Los portavoces de uno y otro partido han tratado de explicar la celeridad de esta reforma desde la urgencia económica, cuando la ciudadanía sólo reconoce el chantaje cometido por los mercados internacionales. Sin embargo, de la medida aprobada en su fase final por el Senado esta semana se desprenden varias consecuencias: la negación de la política y la exclusión de la socialdemocracia -realmente- existente del sistema político español. La limitación del déficit en la Constitución se ha tratado de explicar desde la economía como una medida técnica que trata de generar confianza en los mercados. El Gobierno de la nación ha vaciado el nuevo artículo 135 de todo contenido político y lo ha defendido como la mejor acción política para proteger a nuestro país de una intervención económica.

La sorpresa veraniega de José Luis Rodríguez Zapatero ha sido una sorpresa radical, pues radical es su abandono de la socialdemocracia. El presidente del Gobierno podría haber escrito en el frontispicio de este artículo el famoso lema de Deng Xiao Ping de los años sesenta, según el cual «poco importa si el gato es blanco o rojo, con tal de que cace ratones». Sin consultar a nadie, el presidente del Gobierno ha instaurado en su partido el Nuevo Laborismo de Toni Blair. Desde entonces, al igual que el Partido Popular, los dirigentes socialistas no se cansan de explicar la pertinencia de la reforma y la necesidad de prescindir de los prejuicios ideológicos, vengan de donde vengan, con tal de evitar que el bono español alcance los 400 puntos que lo abocarían a una intervención similar a la de Grecia o Portugal. Sólo las ideas que funcionan son las buenas y esta, según parece, debe funcionar.

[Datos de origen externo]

(* ===== verification/Trie.v ===== *)
(** * The state trie (crates/qtv-state)

    A sparse Merkle tree of depth 256 over the leaves of the chain state.  The
    code never builds the tree: it keeps the leaves in an ordered map, the
    hashes of the subtrees with two or more leaves in a node cache, and
    recomputes along the changed keys only.  Base maps may be shared with
    clones, in which case changes go to a delta; whether a base is shared is an
    input ([unique]) of the operations that look.  The memo of single-leaf
    hashes is a process-wide cache that is passed along; where two threads share it
    the left one goes first, and since it only ever saves work the order has no
    part in the answers.  SHA3-256 is the parameter [sha3_256]. *)

From stdpp Require Import sorting.
From S2P Require Import Prelude Codec Keys.

Notation Hash := (list byte).

Definition HASH_LEN : nat := 32.
Definition DEFAULT_LEAF : Hash := zeros HASH_LEN.
Definition LEAF_DOMAIN : byte := x00.
Definition NODE_DOMAIN : byte := x01.
Definition FOLD_FLOOR : nat := 4096.
Definition ANCHOR_LEVEL : nat := 64.
Definition ANCHOR_GENERATION : Z := 262144.
Definition PARALLEL_LEVELS : nat := 4.
Definition PARALLEL_MIN_CHANGED : nat := 32.

(** ** Leaves: a base map under a delta *)

Record Leaves : Type := mkLeaves {
  base : gmap Key (list byte);
  delta : gmap Key (option (list byte))
}.

Definition Leaves_get (l : Leaves) (key : Key) : option (list byte) :=
  match delta l !! key with Some entry => entry | None => base l !! key end.

Definition contains_key (l : Leaves) (key : Key) : bool := bool_decide (is_Some (Leaves_get l key)).

(** The order of a [BTreeMap]'s entries. *)
Definition entry_le {A} (a b : Key * A) : Prop := kz a.1 <= kz b.1.

#[global] Instance entry_le_dec {A} (a b : Key * A) : Decision (entry_le a b).
Proof. apply Z_le_dec. Defined.

(** [BTreeMap::range(lo..=hi)], in key order. *)
Definition range_of {A} (m : gmap Key A) (lo hi : Key) : list (Key * A) :=
  merge_sort entry_le
    (filter (fun e => key_le lo e.1 && key_le e.1 hi = true) (map_to_list m)).

(** What the [LeafRange] iterator yields; each round drops at least one element. *)
Fixpoint leaf_merge (fuel : nat) (bs : list (Key * list byte)) (ds : list (Key * option (list byte)))
  : list (Key * list byte) :=
  match fuel with
  | O => []
  | S fuel =>
      match bs, ds with
      | [], [] => []
      | b :: bs', [] => b :: leaf_merge fuel bs' ds
      | [], (k, Some v) :: ds' => (k, v) :: leaf_merge fuel bs ds'
      | [], (k, None) :: ds' => leaf_merge fuel bs ds'
      | b :: bs', (k, e) :: ds' =>
          if bool_decide (k = b.1) then
            match e with
            | Some v => (k, v) :: leaf_merge fuel bs' ds'
            | None => leaf_merge fuel bs' ds'
            end
          else if key_lt k b.1 then
            match e with
            | Some v => (k, v) :: leaf_merge fuel bs ds'
            | None => leaf_merge fuel bs ds'
            end
          else b :: leaf_merge fuel bs' ds
      end
  end.

Definition Leaves_range (l : Leaves) (lo hi : Key) : list (Key * list byte) :=
  let bs := range_of (base l) lo hi in
  let ds := range_of (delta l) lo hi in
  leaf_merge (length bs + length ds) bs ds.

(** ** Nodes: a cache under a delta *)

Definition NodeId : Type := (nat * Key)%type.

Record Nodes : Type := mkNodes {
  node_base : gmap NodeId Hash;
  node_delta : gmap NodeId (option Hash)
}.

Definition Nodes_get (n : Nodes) (id : NodeId) : option Hash :=
  match node_delta n !! id with Some entry => entry | None => node_base n !! id end.

(** One change of a map: [insert] or [remove]. *)
Definition change {K A} `{Countable K} (m : gmap K A) (u : K * option A) : gmap K A :=
  match u.2 with Some v => <[u.1 := v]> m | None => delete u.1 m end.

(** [fold_into] and [fold_nodes]: fold the delta into the base, unless it is empty or
    the base is shared and the delta still small. *)
Definition fold_delta {K A} `{Countable K} (unique : bool) (b : gmap K A) (d : gmap K (option A))
  : gmap K A * gmap K (option A) :=
  if bool_decide (d = ∅) then (b, d)
  else if negb unique && (size d <=? size b / 8 + FOLD_FLOOR)%nat then (b, d)
  else (foldr (fun u m => change m u) b (map_to_list d), ∅).

Record Anchors : Type := mkAnchors {
  current : gmap Key (Hash * Hash);
  previous : gmap Key (Hash * Hash)
}.

Definition NodeUpdate : Type := (NodeId * option Hash)%type.

(** ** Proofs *)

Record Proof_ : Type := mkTrieProof { proof_value : option (list byte); siblings : list Hash }.

Definition get_hash : Dec Hash :=
  let* bytes := decode_n get_u8 HASH_LEN in
  dret (map byte_of bytes).

Definition Proof_encode (p : Proof_) (e : Encoder) : Encoder :=
  let e := e |> encode (option_codec vec_u8_codec) (proof_value p) |> put_u32 (len (siblings p)) in
  foldl (fun e s => foldl (fun e b => put_u8 (byte_val b) e) e s) e (siblings p).

Definition Proof_decode : Dec Proof_ :=
  let* v := decode (option_codec vec_u8_codec) in
  let* count := get_u32 in
  if negb (count =? Z.of_nat DEPTH) then dfail (LengthOverrun count (Z.of_nat DEPTH))
  else
    let* ss := decode_n get_hash DEPTH in
    dret (mkTrieProof v ss).

Definition Proof_codec : Codec Proof_ :=
  mkCodec Proof_ Proof_encode Proof_decode
    (fun p => valid (option_codec vec_u8_codec) (proof_value p) /\ length (siblings p) = DEPTH /\
              Forall (fun s => length s = HASH_LEN) (siblings p)).

(** ** Hashing *)

Section Hashing.
Variable sha3_256 : list byte -> Hash.

Definition state_leaf_hash (value : list byte) : Hash := sha3_256 (LEAF_DOMAIN :: value).

Definition node_hash (left_ right_ : Hash) : Hash := sha3_256 (NODE_DOMAIN :: left_ ++ right_).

Aquellos dirigentes del socialismo español que aún conservan cierta conciencia social se atreven a predecir que la reforma no afectará al gasto público en educación, sanidad y servicios sociales, pero lo hacen desde una constelación buenista y en el marco de un sistema que los excluye, pues será el déficit y no su conciencia o la necesidad el que decidirá cuándo se gasta demasiado en estas políticas.

Decimos que esta medida supone la negación de la política, porque el verdadero acto político no se circunscribe a cualquier medida que funciona en el contexto de la situación económica existente, sino aquella que transforma la realidad económica para que las cosas funcionen. La verdadera política es aquella que modifica los parámetros de lo que es posible.

Para muchos votantes de izquierda y, sobre todo, del PSOE, la reforma ha significado una violación de los valores de la socialdemocracia. Habían aceptado una ideología que garantizaba un modelo económico basado en un pacto entre el capital y las fuerzas del trabajo y hoy entienden que ese pacto ha sido traicionado. Realmente, más que una traición, lo que se ha producido este verano es una expulsión. La socialdemocracia está fuera del juego político, ha sido excluida del sistema o, lo que es lo mismo, de la Constitución, a través del nuevo artículo 135 y eso puede entenderse como una traición, como una expulsión o también, por qué no, como una liberación. Desde hace unas semanas, los socialistas tenemos más argumentos para estar más cerca de los movimientos asamblearios nacidos el 15 de marzo que de las instituciones que representan la soberanía de los españoles. La socialdemocracia, como ideología, ha perdido rango legal, pero quizá ha conseguido un buen motivo para abrazarse de nuevo al porvenir, que siempre estuvo en la calle y su ciudadanía.